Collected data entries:
-*-*-

Lemma sink_failure_drops_batch_witness :
  dial (feed lines_three sink_down) = inr lines_three
  /\ 0 <= 2 <= max_cap (feed lines_three sink_down)
  /\ snd (runApp (feed lines_three sink_down) 2) = Return None
  /\ messages (read_line (feed lines_three sink_down) 2
                 (read_loop (feed lines_three sink_down) 2
                    (start [Log "Starting application..."])
                    [sample_line; other_line])
                 long_line) = []
  /\ trace (read_line (feed lines_three sink_down) 2
              (read_loop (feed lines_three sink_down) 2
                 (start [Log "Starting application..."])
                 [sample_line; other_line])
              long_line)
     = [Log "Starting application...";
        Log "Sending 2 messages to the service";
        Send (payload_of "session-0"
                [fst (Parse (FL := no_floats) 1682942400000000000 sample_line);
                 fst (Parse (FL := no_floats) 1682942400000000002 long_line)])
             (SendError "connection refused");
        Log "Error sending messages: connection refused"]
  /\ List.concat
       (map records_of (flushes (fst (runApp (feed lines_three sink_down) 2))))
     = accepted_records (FL := no_floats)
         (clock (feed lines_three sink_down)) 0 lines_three.
Proof.
  split; [reflexivity |]. split; [cbn [max_cap feed]; lia |].
  pose proof (sink_failure_drops_batch (feed lines_three sink_down) 2
                lines_three eq_refl ltac:(cbn [max_cap feed]; lia)) as H.
  cbv zeta in H. destruct H as (Hret & Hflush & _ & _ & Hall).
  split; [exact Hret |].
  specialize (Hflush
                (read_loop (feed lines_three sink_down) 2
                   (start [Log "Starting application..."])
                   [sample_line; other_line])
                long_line
                ltac:(vm_compute; reflexivity)
                ltac:(vm_compute; discriminate)).
  destruct Hflush as [Hempty Htrace].
  split; [exact Hempty |].
  split; [| exact Hall].
  change (sink (feed lines_three sink_down) _ _)
    with (SendError "connection refused") in Htrace.
  rewrite Htrace. vm_compute. reflexivity.
Defined.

-*-*-

### [WHAT YOU SHOULD DO]
Find "max_cap (feed lines_three sink_down)" in the entries above and copy that whole line exactly, then each line after it through the line that contains "pose proof (sink_failure_drops_batch".

### [YOUR SOLUTION]
  /\ 0 <= 2 <= max_cap (feed lines_three sink_down)
  /\ snd (runApp (feed lines_three sink_down) 2) = Return None
  /\ messages (read_line (feed lines_three sink_down) 2
                 (read_loop (feed lines_three sink_down) 2
                    (start [Log "Starting application..."])
                    [sample_line; other_line])
                 long_line) = []
  /\ trace (read_line (feed lines_three sink_down) 2
              (read_loop (feed lines_three sink_down) 2
                 (start [Log "Starting application..."])
                 [sample_line; other_line])
              long_line)
     = [Log "Starting application...";
        Log "Sending 2 messages to the service";
        Send (payload_of "session-0"
                [fst (Parse (FL := no_floats) 1682942400000000000 sample_line);
                 fst (Parse (FL := no_floats) 1682942400000000002 long_line)])
             (SendError "connection refused");
        Log "Error sending messages: connection refused"]
  /\ List.concat
       (map records_of (flushes (fst (runApp (feed lines_three sink_down) 2))))
     = accepted_records (FL := no_floats)
         (clock (feed lines_three sink_down)) 0 lines_three.
Proof.
  split; [reflexivity |]. split; [cbn [max_cap feed]; lia |].
  pose proof (sink_failure_drops_batch (feed lines_three sink_down) 2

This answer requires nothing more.